_Work required_
Copy out each line of the entries where the word "exists" is present.

[Recorded data]

Lemma add_message_inside type flags pl c :
  inside c → stays c → Z.of_nat (length pl) + 16 < 2 ^ 32 →
  good (λ c', inside c' ∧ curmsg c' ≠ PNull ∧ (0 < datalen c')%nat) (tst_netlink_add_message heap type flags pl c).
Proof.
  intros Hin Hst Hpl. unfold tst_netlink_add_message. eapply good_bind; [by apply grow_inside|].
  intros c' ((Eb & Ha & Hd & Hcur) & Hfit & _). clear Hin Hst c. rename c' into c.
  apply (good_bind (λ '(c', _), ∃ o, curmsg c' = PAt o ∧ aligned o ∧ (o ≤ datalen c')%nat ∧ aligned (datalen c') ∧
    (datalen c' + NLMSG_SPACE (length pl) ≤ bufsize c')%nat ∧ bufsize c' = length (buffer c') ∧ aligned (bufsize c'))).
  - destruct Hcur as [Hcur|(o & Hcur & Hmsg)]; rewrite Hcur.
    + exists 0%nat. cbn [curmsg datalen bufsize buffer]. pose proof (align_ge (datalen c)). split_and!; done || lia.
    + rewrite (at_cur_at _ _ Hcur), cbind_Ret. pose proof Hmsg as (Hao & Ho & len & Hp & _).
      destruct (hdr_at_len o (buffer c) len) as (h & -> & Eh); [lia|done|]. cbn [defined]. rewrite cbind_Ret.
      destruct (poke_ok (o + 6) (lebytes 2 (Z.lor (nlmsg_flags h) NLM_F_MULTI)) (buffer c)) as [b Epk]; [rewrite length_lebytes; lia|].
      rewrite Epk. cbn [defined]. rewrite cbind_Ret, Eh. destruct (next_inside o c len Hmsg Hp) as [Hle Hal].
      exists (o + msg_space len)%nat. cbn [curmsg datalen bufsize buffer]. rewrite (length_poke _ _ _ _ Epk).
      split_and!; [done|done|done|apply aligned_align|lia|done|done].
  - intros [c1 extra] (o & Hc & Hao & Ho & Had & Hf & Es & Has). rewrite (at_cur_at _ _ Hc), cbind_Ret. cbn beta zeta.
    destruct (put_inside o (datalen c1) type (Z.lor flags extra) pl (seq c1) (pid c1) (bufsize c1) (buffer c1)) as (b & b' & -> & Eb' & Lb' & El & Hp); [done..|].
    cbn [defined]. rewrite cbind_Ret, Eb'. cbn [defined]. rewrite cbind_Ret. cbn [good curmsg]. rewrite Hc, El in *.
    pose proof (align_ge (NLMSG_LENGTH (length pl))) as Hal. unfold NLMSG_SPACE, NLMSG_LENGTH, NLMSG_HDRLEN in *.
    split; [|split; [done|cbn [datalen]; lia]]. unfold inside, msg_inside. cbn [bufsize buffer datalen curmsg]. split_and!; [done|done|lia|].
    right. exists o. split_and!; [done|done|lia|]. exists (16 + Z.of_nat (length pl)). split_and!; [done|lia|lia].
Qed.

(** ** Attributes *)

(** [c'] comes from [c] by adding to the last message. *)
Definition extends (c c' : context) : Prop :=
  inside c' ∧ curmsg c' = curmsg c ∧ (datalen c ≤ datalen c')%nat ∧ (bufsize c ≤ bufsize c')%nat.

Definition extends_attr (c c' : context) : Prop :=
  extends c c' ∧ curmsg c ≠ PNull ∧ (NLMSG_ALIGN (datalen c) ≤ datalen c')%nat ∧ (NLMSG_ALIGN (datalen c) + 4 ≤ bufsize c')%nat.

Lemma extends_trans c1 c2 c3 : extends c1 c2 → extends c2 c3 → extends c1 c3.
Proof. intros (_ & ? & ? & ?) (? & ? & ? & ?). split_and!; try done; congruence || lia. Qed.

Lemma add_attr_inside fname space alen type data c :
  inside c → (4 + length data ≤ space)%nat → 0 ≤ alen ≤ Z.of_nat (4 + length data) →
  good (extends_attr c) (add_attr heap fname space alen type data c).
Proof.
  intros Hin Hsp Hal. unfold add_attr. pose proof Hin as (_ & _ & _ & Hcur0). destruct Hcur0 as [E|(o & E & _)]; rewrite E; [done|].
  eapply good_bind; [apply grow_inside; [done|by intros ?; congruence]|]. intros c1 ((Eb & Ha & Hd & Hcur) & Hfit & Ed & Ec & Hge).
  destruct Hcur as [?|(o' & Hc & Hmsg)]; [congruence|]. assert (o' = o) as -> by congruence. rewrite (at_cur_at _ _ Hc), cbind_Ret.
  pose proof Hmsg as (Hao & Ho & len & Hp & Hlen). destruct (hdr_at_len o (buffer c1) len) as (h & -> & Eh); [lia|done|]. cbn [defined].
  rewrite cbind_Ret, Eh. cbn beta zeta. destruct (next_inside o c1 len Hmsg Hp) as [Hle Hala]. set (size := msg_space len) in *.
  destruct (poke_ok (o + size + 2) (lebytes 2 type) (buffer c1)) as [b1 E1]; [rewrite length_lebytes; lia|]. pose proof (length_poke _ _ _ _ E1) as L1.
  rewrite E1. cbn [defined]. rewrite cbind_Ret.
  destruct (poke_ok (o + size) (lebytes 2 alen) b1) as [b2 E2]; [rewrite length_lebytes; lia|]. pose proof (length_poke _ _ _ _ E2) as L2.
  rewrite E2. cbn [defined]. rewrite cbind_Ret.
  destruct (poke_ok (o + size + 4) data b2) as [b3 E3]; [lia|]. pose proof (length_poke _ _ _ _ E3) as L3. rewrite E3. cbn [defined]. rewrite cbind_Ret.
  set (n := wrapu 32 (Z.of_nat size + alen)). destruct (poke_ok o (lebytes 4 n) b3) as [b4 E4]; [rewrite length_lebytes; lia|].
  pose proof (length_poke _ _ _ _ E4) as L4. rewrite E4. cbn [defined]. rewrite cbind_Ret. cbn [good].
  assert (0 ≤ n ≤ Z.of_nat size + alen) as Hn.
  { unfold n, wrapu. pose proof (Z.mod_pos_bound (Z.of_nat size + alen) (2 ^ 32)). pose proof (Z.mod_le (Z.of_nat size + alen) (2 ^ 32)). lia. }
  assert (peek 4 o b4 = Some n) as Hp4.
  { rewrite <- (app_nil_r (lebytes 4 n)) in E4. apply peek_poke in E4. rewrite length_lebytes in E4. rewrite E4. f_equal.
    rewrite unle_lebytes. apply Z.mod_small. apply (u32_wrap (Z.of_nat size + alen)). }
  pose proof (align_ge (datalen c1)). unfold extends_attr, extends, inside, msg_inside. cbn [bufsize buffer datalen curmsg]. rewrite Ed, E, Ec in *.
  split_and!; try done; try lia; try congruence. right. exists o. split_and!; [congruence|done|lia|]. exists n. split_and!; [done|lia|lia].
Qed.

Lemma wrapu16_le n : 0 ≤ wrapu 16 (Z.of_nat n) ≤ Z.of_nat n.
Proof. unfold wrapu. pose proof (Z.mod_pos_bound (Z.of_nat n) (2 ^ 16)). pose proof (Z.mod_le (Z.of_nat n) (2 ^ 16)). lia. Qed.

Definition attr_inside (add : Z → list Z → context → cres context) : Prop :=
  ∀ type data c, inside c → good (extends_attr c) (add type data c).

Lemma netlink_attr_inside : attr_inside (tst_netlink_add_attr heap).
Proof.
  intros type data c Hin. apply add_attr_inside; [done| |apply wrapu16_le]. unfold NLA_HDRLEN, NLA_ALIGN. pose proof (align_ge (length data)). lia.
Qed.

Lemma rtnl_attr_inside : attr_inside (tst_rtnl_add_attr heap).
Proof.
  intros type data c Hin. apply add_attr_inside; [done| |apply wrapu16_le]. unfold RTA_SPACE, RTA_LENGTH. pose proof (align_ge (4 + length data)). lia.
Qed.

(** The length of an attribute is written after its sublist. *)
Lemma patch_inside offset bs c b :
  inside c → poke offset bs (buffer c) = Some b → (∃ o, curmsg c = PAt o ∧ o + 16 ≤ offset)%nat → extends c (set_buffer b c).
Proof.
  intros (Eb & Ha & Hd & Hcur) Epk (o & Ec & Ho). unfold extends, inside, msg_inside, set_buffer. cbn [bufsize buffer datalen curmsg].
  rewrite (length_poke _ _ _ _ Epk). split_and!; [done|done|done| |done|lia|lia]. right. exists o.
  destruct Hcur as [?|(o' & Ec' & Hal & Ho' & len & Hp & Hl)]; [congruence|]. assert (o' = o) as -> by congruence. split_and!; [done..|].
  exists len. rewrite (peek_poke_other _ _ _ _ _ _ Epk) by lia. done.
Qed.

_Result below_
    + exists 0%nat. cbn [curmsg datalen bufsize buffer]. pose proof (align_ge (datalen c)). split_and!; done || lia.
      exists (o + msg_space len)%nat. cbn [curmsg datalen bufsize buffer]. rewrite (length_poke _ _ _ _ Epk).
    right. exists o. split_and!; [done|done|lia|]. exists (16 + Z.of_nat (length pl)). split_and!; [done|lia|lia].
  split_and!; try done; try lia; try congruence. right. exists o. split_and!; [congruence|done|lia|]. exists n. split_and!; [done|lia|lia].
  rewrite (length_poke _ _ _ _ Epk). split_and!; [done|done|done| |done|lia|lia]. right. exists o.
  exists len. rewrite (peek_poke_other _ _ _ _ _ _ Epk) by lia. done.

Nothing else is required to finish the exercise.